Notre changement climatique

Carton Virto, Eider

Elhuyar Zientzia eta Teknologia aldizkariaren zuzendaria

Le titre de juin est le suivant : nous vivons dans le monde du changement climatique. Physique et médiatique. La dernière est évidente, car nous entendons des mots sur le sujet jusqu'à devenir bruit de fond. Et pourtant, nous agissons souvent comme si nous étions sourds. Il n'y a qu'à voir dans la solution que nous voulons donner à la crise économique : la promotion de la consommation est une des actions à réaliser. Nous devons consommer pour maintenir la production et ne pas détruire les emplois. Et pour cela, des subventions sont possibles, car nous leur donnons des conditions pour que la consommation que nous allons promouvoir soit “durable”.

Notre modèle est une grande roue folle et nous sommes pris au piège. Mais comme nous ne savons pas comment nous échapper, ou comme nous le savons, nous n'avons pas le pouvoir de faire, nous sommes là, nous donnant un peu de frein, essayant de freiner la roue folle. Qui ose actionner le frein avec suffisamment de force ?

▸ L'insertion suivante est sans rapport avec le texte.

Lemma covered_nil {T} (ref : nat -> Ref) (st : list (Stream T)) : covered ref [] st -> Forall (fun s => closed s = true) st.
Proof. intros H. apply Forall_lookup. intros i s Hi. destruct (H i s Hi) as [|Hn]; [done|]. by apply not_elem_of_nil in Hn. Qed.
Lemma covered_other {T} (ref : nat -> Ref) r l (st : list (Stream T)) : (forall i, ref i <> r) ->
  covered ref (r :: l) st -> covered ref l st.
Proof.
  intros Hne H i s Hi. destruct (H i s Hi) as [|[Heq|]%elem_of_cons]; [by left|by destruct (Hne i)|by right].
Qed.
Lemma covered_same {T} (ref : nat -> Ref) i l (st : list (Stream T)) : (forall j, ref j = ref i -> j = i) ->
  covered ref (ref i :: l) st -> covered ref l (alter Close i st).
Proof.
  intros Hinj H j s Hj. destruct (decide (i = j)) as [->|Hne].
  - rewrite list_lookup_alter_eq in Hj. destruct (st !! j); [|done]. injection Hj as <-. by left.
  - rewrite list_lookup_alter_ne in Hj by done.
    destruct (H j s Hj) as [|[Heq|]%elem_of_cons]; [by left|by destruct Hne; symmetry; apply Hinj|by right].
Qed.

Lemma closeRef_covers r l w : covers (r :: l) w -> covers l (closeRef r w).
Proof.
  intros (H1 & H2 & H3). destruct r as [i|i|i]; split_and!; cbn;
    first [by apply covered_same; [intros ? [=]|] | by eapply covered_other; [|eassumption]].
Qed.

Lemma closeAll_covers l : forall w, covers l w ->
  let w' := foldl (fun w r => closeRef r w) w l in all_closed w' /\ w_trace w' = w_trace w.
Proof.
  induction l as [|r l IH]; intros w H; cbn [foldl].
  - destruct H as (H1 & H2 & H3). split; [|done]. split_and!; by eapply covered_nil.
  - destruct (IH (closeRef r w) (closeRef_covers r l w H)) as [HC HT]. split; [exact HC|]. rewrite HT. by destruct r.
Qed.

Le changement climatique est, en définitive, l'un des indicateurs de notre cercle vicieux, et c'est pourquoi on lui donne tant d'excuses. Parce que les données non collectées ne sont pas claires. On utilise les graphiques des variables indicatrices du climat, qui montrent presque la même image : une courbe qui s'accélère avec l'industrialisation et l'explosion de population. Il en va de même pour les autres variables liées à la santé environnementale. Si une espèce distincte de l'Homo sapiens existait derrière elle, nous l'appelons depuis longtemps peste. Mais nous avons du mal à nous reconnaître comme tels et, même si les données sont claires, les conséquences qui peuvent en découler sont plus diffuses, nous avons seulement ouvert les oreilles à moitié.

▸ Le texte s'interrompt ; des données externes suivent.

(** Every packet has the TTL that the scenarios ask for only when it is zero. *)
Lemma scenario_needs_zero_TTL capVal se packets t t' name :
  createTemp (captures (PortName capVal)) = Ret name -> writeBytes (captures (PortName capVal)) = Ret tt ->
  openOffline (captures (PortName capVal)) = Ret packets ->
  (forall p ip, p ∈ packets -> pk_IPv4 p = Some ip -> ip_TTL ip <> 0) ->
  validateScenario captures NewPacket capVal se t = (Ret tt, t') -> t_errors t' <> t_errors t.
Proof.
  intros Hc Hw Ho Httl. unfold validateScenario, CaptureAndValidatePackets.
  set (pv := capturedValidation capVal se.2 se.1). change (PortName pv) with (PortName capVal). rewrite Hc, Hw, Ho.
  destruct (runValidations NewPacket pv (Validations pv) packets) as [[r e] rest] eqn:Er.
  assert (r <> Ret tt) as Hr.
  { intros ->. assert (accepts NewPacket pv (Validations pv) packets) as (rest' & (pre & p & -> & _ & _ & w & ip & Hw' & Hip & Hok) & _)
      by (apply runValidations_correct; eauto).
    assert (ip_TTL ip = 0) as H0.
    { destruct Hok as (_ & _ & H & _). rewrite H. injection Hw' as <-. by destruct se as [[] ?]. }
    apply (Httl p ip); [set_solver|done|done]. }
  destruct r as [[]|err| |]; simpl; [done| |done..]. intros [= <-]. simpl.
  intros H. apply (f_equal length) in H. rewrite length_app in H. simpl in H. lia.
Qed.

Lemma errors_Errorf msg : keeps more_errors (Errorf_ msg).
Proof. intros t. by eexists. Qed.
Lemma errors_act f : keeps more_errors (act f).
Proof. intros t. exists []. by rewrite app_nil_r. Qed.
Lemma errors_admin sets a b e : keeps more_errors (setDUTSubinterfaceAdminState sets a b e).
Proof. intros t. exists []. unfold setDUTSubinterfaceAdminState. rewrite app_nil_r. by destruct (sets e). Qed.
#[local] Hint Resolve errors_Errorf errors_act errors_admin : keeps.
Lemma errors_verify reaches a b e : keeps more_errors (verifySubinterfaceStatus reaches a b e).
Proof. apply keeps_forEach; [apply _|]. intros i. apply stays_bind; [apply _|apply stays_lift, _|]. intros []; eauto with keeps typeclass_instances. Qed.
Lemma errors_loss p l : keeps more_errors (checkLoss counters p l).
Proof. unfold checkLoss. eauto 20 with keeps typeclass_instances. Qed.

(** Code that does not return without reporting a failure. *)
Definition fails (m : gost Test unit) : Prop := forall t t', m t = (Ret tt, t') -> t_errors t' <> t_errors t.

Lemma more_longer t t' t'' : more_errors t t' -> more_errors t' t'' -> t_errors t'' = t_errors t ->
  t_errors t' = t_errors t /\ t_errors t'' = t_errors t'.
Proof.
  intros [e He] [e' He'] H. rewrite He', He in H. apply (f_equal length) in H as Hl. rewrite !length_app in Hl.
  destruct e; [|simpl in Hl; lia]. destruct e'; [|simpl in Hl; lia]. by rewrite He', He, !app_nil_r.
Qed.
Lemma fails_after {A} (m : gost Test A) k : keeps more_errors m -> (forall a, keeps more_errors (k a)) ->
  (forall a, fails (k a)) -> fails (m ≫= k).
Proof.
  intros Hm Hk Hf t t' H E. apply bind_run_inv in H as (a & t1 & H1 & H2). pose proof (Hm t) as M1. pose proof (Hk a t1) as M2.
  rewrite H1 in M1. rewrite H2 in M2. destruct (more_longer _ _ _ M1 M2 E) as [_ E2]. by apply (Hf a t1 t').
Qed.
Lemma fails_before (m : gost Test unit) k : keeps more_errors m -> (forall a, keeps more_errors (k a)) ->
  fails m -> fails (m ≫= k).
Proof.
  intros Hm Hk Hf t t' H E. apply bind_run_inv in H as ([] & t1 & H1 & H2). pose proof (Hm t) as M1. pose proof (Hk tt t1) as M2.
  rewrite H1 in M1. rewrite H2 in M2. destruct (more_longer _ _ _ M1 M2 E) as [E1 _]. by apply (Hf t t1).
Qed.
Lemma fails_finally m d : keeps more_errors m -> keeps more_errors d -> fails m -> fails (finally m d).
Proof.
  intros Hm Hd Hf t t'. unfold finally. pose proof (Hm t) as M1. destruct (m t) as [r t1] eqn:H1. pose proof (Hd t1) as M2.
  destruct (d t1) as [r' t2]. intros [= Hr <-] E. assert (r = Ret tt) as -> by (by destruct r'). destruct (more_longer _ _ _ M1 M2 E) as [E1 _]. by apply (Hf t t1).
Qed.
Lemma fails_forEach {A} (f : A -> gost Test unit) l x : x ∈ l -> (forall y, keeps more_errors (f y)) -> fails (f x) -> fails (forEach f l).
Proof.
  intros Hx Hk Hf. induction l as [|y l IH]; [by apply elem_of_nil in Hx|]. cbn [forEach].
  assert (keeps more_errors (forEach f l)) as Hl by (apply keeps_forEach; [apply _|done]).
  apply elem_of_cons in Hx as [->|Hx]; [by apply fails_before|]. by apply fails_after; auto.
Qed.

Nous devons savoir que cela nous nuira. Il y a quelques semaines, le biologiste Miguel Delibes a assuré dans le cycle de conférences « Le mot des roches » que nous sommes ceux qui avons besoin d’une planète saine, qui fonctionne dans les conditions jusqu’à présent. Pas l'inverse. Par conséquent, si notre préoccupation pour la planète que nous avons entièrement humanisé n'est pas une raison suffisante, soit par égoïsme. Roue folle avant de quitter les rails.